The female share in the PM Street Vendor’s AtmaNirbhar Nidhi (PM SVANidhi) Scheme at 43 per cent indicates the empowerment of entrepreneurial capabilities of urban females, according to a report by State Bank of India’s economic research department (ERD).

This empowerment of urban females makes the Scheme a gender equalizer, it added.

Almost 75 per cent of loan beneficiaries come from the “non-general category” is a testament to the innate power of well-intended policy schemes to seed transformative changes, the ERD said in a report.

The Scheme, which was launched on June 1, 2020, is a micro-credit scheme for urban street vendors that aims to provide collateral-free working capital loans up to ₹50,000 in incremental tranches.

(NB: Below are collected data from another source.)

(** [EScript] is a call of [run_script] with its result and the kills it sent: one
    that could not run the script, for a path too long or a failed fork, returns
    -1 and is an event too. *)
Inductive sup_ev :=
  | EScript (name : bytes) (rc : Z) (kills : nat)
  | ERelay (path line : bytes)
  | ERemovePid
  | ECloseClient
  | ECloseListen.

(** ** Relaying a command *)

Definition relay_line (cmd : bytes) : bytes := take 31 (cmd ++ [10]).

(** The socket is opened once and kept. *)
Definition relay_cmd (fd_open sock : bool) (prefix cmd : bytes) : bool * list sup_ev :=
  if negb fd_open && negb sock then (false, [])
  else
    let path := prefix ++ str "/control.sock" in
    if (108 <=? length path)%nat then (true, []) else (true, [ERelay path (relay_line cmd)]).

(** ** Scripts *)

Inductive wait_t := WReaped (status : Z) | WEintr | WErr | WRunning.

(** One turn of the wait loop: [waitpid], then [g_stop] and the clock. *)
Record wait_turn := mk_wait { w_wait : wait_t; w_stop : bool; w_now : Z }.

Fixpoint script_wait (turns : list wait_turn) (deadline_ms : Z) (honor_stop : bool) (start : Z)
    (killed : bool) : run (Z * nat) :=
  match turns with
  | [] => NoFuel
  | t :: rest =>
      match w_wait t with
      | WReaped st => Ret (if killed then -1 else st, b2n killed)
      | WEintr => script_wait rest deadline_ms honor_stop start killed
      | WErr => Ret (-1, b2n killed)
      | WRunning =>
          script_wait rest deadline_ms honor_stop start
            (killed || ((honor_stop && w_stop t) || (deadline_ms <? w_now t - start)))
      end
  end.

(** What a script run meets: [fork], the first clock reading, the wait loop; the
    exit status is -1 for a script that died of a signal. *)
Record script_env := mk_script { x_fork : bool; x_start : Z; x_turns : list wait_turn }.

Definition run_script (bindir : option bytes) (name : bytes) (deadline_ms : Z) (honor_stop : bool)
    (x : script_env) : run (Z * list sup_ev) :=
  let path := default PREFIX_DEFAULT bindir ++ [47] ++ name in
  if (512 <=? length path)%nat then Ret (-1, [EScript name (-1) 0])
  else if negb (x_fork x) then Ret (-1, [EScript name (-1) 0])
  else
    let! r := script_wait (x_turns x) deadline_ms honor_stop (x_start x) false in
    Ret (r.1, [EScript name r.1 r.2]).

(** ** The pidfile *)

Definition pid_path (prefix : bytes) : bytes := prefix ++ str "/supervisor.pid".
Definition pid_tmp (prefix : bytes) (pid : Z) : bytes :=
  prefix ++ str "/supervisor.pid.tmp." ++ print_d pid.

Section Pidfile.
Context (d : disk).

(** [st] is the start time read for this process, 0 when unknown; [close_ok] the
  result of [close]. *)
Definition write_pidfile (prefix : bytes) (pid st : Z) (close_ok : bool) (f : fs) : run (Z * fs) :=
  if st =? 0 then Ret (-1, f)
  else if (512 <=? length (pid_path prefix))%nat then Ret (-1, f)
  else if (512 <=? length (pid_tmp prefix pid))%nat then Ret (-1, f)
  else
    match sup_pidfile_format 64 pid st with
    | None => Ret (-1, f)
    | Some buf =>
        let '(ok, f) := sys_open d (pid_tmp prefix pid) f in
        if negb ok then Ret (-1, f)
        else
          let! w := write_loop d (S (length buf)) (pid_tmp prefix pid) buf f in
          if w.1 then Ret (-1, sys_unlink (pid_tmp prefix pid) w.2)
          else if negb close_ok then Ret (-1, sys_unlink (pid_tmp prefix pid) w.2)
          else
            let '(r, f) := sys_rename d (pid_tmp prefix pid) (pid_path prefix) w.2 in
            if r then Ret (0, f) else Ret (-1, sys_unlink (pid_tmp prefix pid) f)
    end.
End Pidfile.

(** [self_starttime] from the line read of [/proc/self/stat], if any. *)
Definition self_starttime (line : option bytes) : run Z :=
  match line with
  | None => Ret 0
  | Some l => let! r := sup_stat_starttime l in Ret (default 0 r)
  end.

Definition remove_pidfile (prefix : bytes) (f : fs) : fs :=
  if (length (pid_path prefix) <? 512)%nat then sys_unlink (pid_path prefix) f else f.

(** ** The process *)

Inductive poll_t := PollEintr | PollErr | PollTimeout | PollReady.
Inductive read_t := ReadEintr | ReadErr | ReadEof | ReadData (data : bytes).

(** One turn of the session loop; [i_clk] are the successive readings of the
    clock in it. *)
Record iter := mk_iter {
  i_stop : bool;
  i_clk : nat -> Z;
  i_poll : poll_t;
  i_bad : bool;
  i_read : read_t;
}.

(** The system as the process finds it. *)
Record main_env := mk_main {
  m_bin : option bytes;
  m_pre : option bytes;
  m_stat : option bytes;
  m_pid : Z;
  m_close : bool;
  m_setsid : bool;
  m_socket : bool;
  m_bind : bool;
  m_listen : bool;
  m_relay_sock : bool;
  m_reconcile : script_env;
  m_stop0 : bool;
  m_prepoll : Z;
  m_stop1 : bool;
  m_accept : bool;
  m_accept_ms : Z;
  m_on : script_env;
  m_iters : list iter;
  m_off : script_env;
}.

Record mstate := mk_mst {
  m_s : sup_state_t;
  m_torn : bool;
  m_fd : bool;
  m_fs : fs;
  m_tr : list sup_ev;
}.

Section Main.
Context (d : disk) (e : main_env).

Definition ev (m : mstate) (l : list sup_ev) : mstate :=
  mk_mst (m_s m) (m_torn m) (m_fd m) (m_fs m) (m_tr m ++ l).
Definition set_s (m : mstate) (s : sup_state_t) : mstate :=
  mk_mst s (m_torn m) (m_fd m) (m_fs m) (m_tr m).

Definition supervisor_teardown (m : mstate) : run mstate :=
  if m_torn m then Ret m
  else
    let! r := run_script (m_bin e) (str "airplay-off") 12000 false (m_off e) in
    Ret (mk_mst (m_s m) true (m_fd m) (remove_pidfile (sup_prefix (m_pre e)) (m_fs m))
           (m_tr m ++ r.2 ++ [ERemovePid])).

(** The result of [do_action] and the state. *)
Definition do_action (a : sup_action_t) (m : mstate) : run (Z * mstate) :=
  match a with
  | SUP_ACT_START =>
      let! r := run_script (m_bin e) (str "airplay-on") 20000 true (m_on e) in
      Ret (r.1, ev m r.2)
  | SUP_ACT_STOP => let! m := supervisor_teardown m in Ret (0, m)
  | SUP_ACT_NONE => Ret (0, m)
  end.

Definition relay_of (ev : sup_event_t) : option bytes :=
  match ev with
  | SUP_EV_NEXT => Some (str "NEXT")
  | SUP_EV_PREV => Some (str "PREV")
  | SUP_EV_PLAYPAUSE => Some (str "PLAYPAUSE")
  | _ => None
  end.

Definition relay (x : sup_event_t) (m : mstate) : mstate :=
  match relay_of x with
  | Some cmd =>
      let '(fd, l) := relay_cmd (m_fd m) (m_relay_sock e) (sup_prefix (m_pre e)) cmd in
      mk_mst (m_s m) (m_torn m) fd (m_fs m) (m_tr m ++ l)
  | None => m
  end.

(** The events of one read; [true] while the session is active. *)
Fixpoint serve_events (evs : list sup_event_t) (clk : nat -> Z) (k : nat) (m : mstate) :
  run (bool * mstate) :=
  match evs with
  | [] => Ret (true, m)
  | x :: rest =>
    let m := relay x m in
    let '(s, a) := sup_step (m_s m) x (clk k) in
    let m := set_s m s in
    match a with
    | SUP_ACT_STOP => let! r := do_action SUP_ACT_STOP m in Ret (false, r.2)
    | _ => serve_events rest clk (S k) m
    end
  end.

(** The peer is gone. *)
Definition serve_eof (clk : nat -> Z) (m : mstate) : run mstate :=
  let '(s, a) := sup_step (m_s m) SUP_EV_EOF (clk 1%nat) in
  let m := set_s m s in
  match a with
  | SUP_ACT_STOP => let! r := do_action SUP_ACT_STOP m in Ret r.2
  | _ => Ret m
  end.

Fixpoint serve (iters : list iter) (lb : sup_lb_t) (m : mstate) : run mstate :=
  match iters with
  | [] => NoFuel
  | it :: rest =>
    if i_stop it then Ret m
    else
      let '(s, a) := sup_step (m_s m) SUP_EV_TICK (i_clk it 0) in
      let m := set_s m s in
      match a with
      | SUP_ACT_STOP => let! r := do_action SUP_ACT_STOP m in Ret r.2
      | _ =>
          match i_poll it with
          | PollEintr | PollTimeout => serve rest lb m
          | PollErr => Ret m
          | PollReady =>
              if i_bad it then serve_eof (i_clk it) m
              else
                match i_read it with
                | ReadEintr => serve rest lb m
                | ReadErr | ReadEof => serve_eof (i_clk it) m
                | ReadData data =>
                    let! r := sup_lb_push lb data 256 in
                    let! q := serve_events r.2 (i_clk it) 1 m in
                    if q.1 then serve rest r.1 q.2 else Ret q.2
                end
          end
      end
  end.

(** The session of an accepted connection. *)
Definition session (m : mstate) : run mstate :=
  let '(s, a) := sup_step (m_s m) SUP_EV_ACCEPT (m_accept_ms e) in
  let! r := do_action a (set_s m s) in
  let m := r.2 in
  if negb (r.1 =? 0) then
    let '(s, _) := sup_step (m_s m) SUP_EV_STOP (m_accept_ms e) in
    let! r := do_action SUP_ACT_STOP (set_s m s) in
    Ret (ev r.2 [ECloseClient])
  else
    let! m := serve (m_iters e) sup_lb_init m in
    let m := ev m [ECloseClient] in
    match phase (m_s m) with
    | SUP_ACTIVE =>
        let '(s, _) := sup_step (m_s m) SUP_EV_STOP 0 in
        let! r := do_action SUP_ACT_STOP (set_s m s) in
        Ret r.2
    | SUP_IDLE => Ret m
    end.

(** The exit status. *)
Definition supervisor_main (f : fs) : run (Z * mstate) :=
  let m0 := mk_mst sup_state_init false false f [] in
  if negb (m_setsid e && m_socket e && m_bind e && m_listen e) then Ret (1, m0)
  else
    let! st := self_starttime (m_stat e) in
    let! w := write_pidfile d (sup_prefix (m_pre e)) (m_pid e) st (m_close e) f in
    let m := mk_mst sup_state_init false false w.2 [] in
    if negb (w.1 =? 0) then Ret (1, ev m [ECloseListen])
    else
      let! r := run_script (m_bin e) (str "airplay-off") 12000 false (m_reconcile e) in
      let m := ev m r.2 in
      let stop := m_stop0 e || (m_prepoll e <=? 0) || m_stop1 e in
      let! m := (if negb stop && m_accept e then session m else Ret m) in
      let! m := supervisor_teardown m in
      Ret (0, ev m [ECloseListen]).
End Main.

(** ** Scripts are bounded *)

Definition wait_ends (t : wait_turn) : bool :=
  match w_wait t with WReaped _ | WErr => true | WEintr | WRunning => false end.

Definition overdue (deadline_ms : Z) (honor_stop : bool) (start : Z) (t : wait_turn) : bool :=
  match w_wait t with
  | WRunning => (honor_stop && w_stop t) || (deadline_ms <? w_now t - start)
  | _ => false
  end.

(** The turns before the one that ends the wait. *)
Definition script_outcome (deadline_ms : Z) (honor_stop : bool) (start : Z) (turns : list wait_turn)
    (rc : Z) (kills : nat) : Prop :=
  exists pre t post, turns = pre ++ t :: post /\ Forall (fun t => wait_ends t = false) pre /\
    let late := existsb (overdue deadline_ms honor_stop start) pre in
    kills = b2n late /\ rc = match w_wait t with WReaped st => if late then -1 else st | _ => -1 end /\
    wait_ends t = true.

Lemma script_wait_step t rest deadline honor start killed :
  wait_ends t = false ->
  script_wait (t :: rest) deadline honor start killed =
  script_wait rest deadline honor start (killed || overdue deadline honor start t).
Proof.
  unfold wait_ends, overdue. cbn [script_wait]. destruct (w_wait t); try done. by rewrite orb_false_r.
Qed.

Till date around 70 lakh loans disbursed in all three tranches (1st: up to ₹10,000; 2nd: up to ₹20,000; and 3rd: up to ₹50,000), benefiting over 53 lakh street vendors, with a total value exceeding ₹9,100 crore, the ERD said in its special report.

The ratio of people repaying the first loan of ₹10,000 and taking the second loan of ₹20,000 loan is 68 per cent. The ratio of people repaying second loan of ₹20,000 and taking the third loan of ₹50,000 loan is 75 per cent, per the ERD’s assessment.

“Remarkably, the disbursement of the loan is consonance with census data -- about 80 per cent borrowers are Hindu, while remaining 20 per cent borrowers are non-Hindu.

“However, the spending pattern of the poor are same for those at the bottom quintile... Poverty has no religion, caste, creed or gender,” said Soumya Kanti Ghosh, Group Chief Economic Adviser, SBI.

The average debit card spending of PM SVANidhi account holders increased by 50 per cent to about ₹80,000 in FY23 as compared to FY21. It means that in just 2 years average spending per annum increased by about ₹28,000, with a rather small amount of seed capital infused to informal urban entrepreneurs.

Under the scheme, regular repayments are incentivized with a 7 per cent interest subsidy, and digital transactions are rewarded with cashback up to ₹1,200 per year.

As per PM SVANidhi dashboard, around 5.9 lakh borrowers are in 6 mega cities and 7.8 lakh borrowers come from the top 10 million+ population cities.

Of these mega and million+ cities, Varanasi is the top performer where 45 per cent of total spenders are active spenders, followed by Bengaluru, Chennai, Prayagraj, etc.

Till date around 70 lakh loans have been disbursed in all three tranches, benefiting over 53 lakh street vendors, with a total value exceeding ₹9,100 crore.

“It is noteworthy that public sector banks have played a pivotal role in achieving this significant milestone through their support of the first-ever micro-credit scheme designed for urban poor socio-economic section. About 31 per cent of total loans are disbursed by SBI alone. Top five banks (State Bank of India, Bank of Baroda, Union Bank of India, Punjab National Bank, and Canara Bank) accounted for two-third of total disbursement,” GHosh said.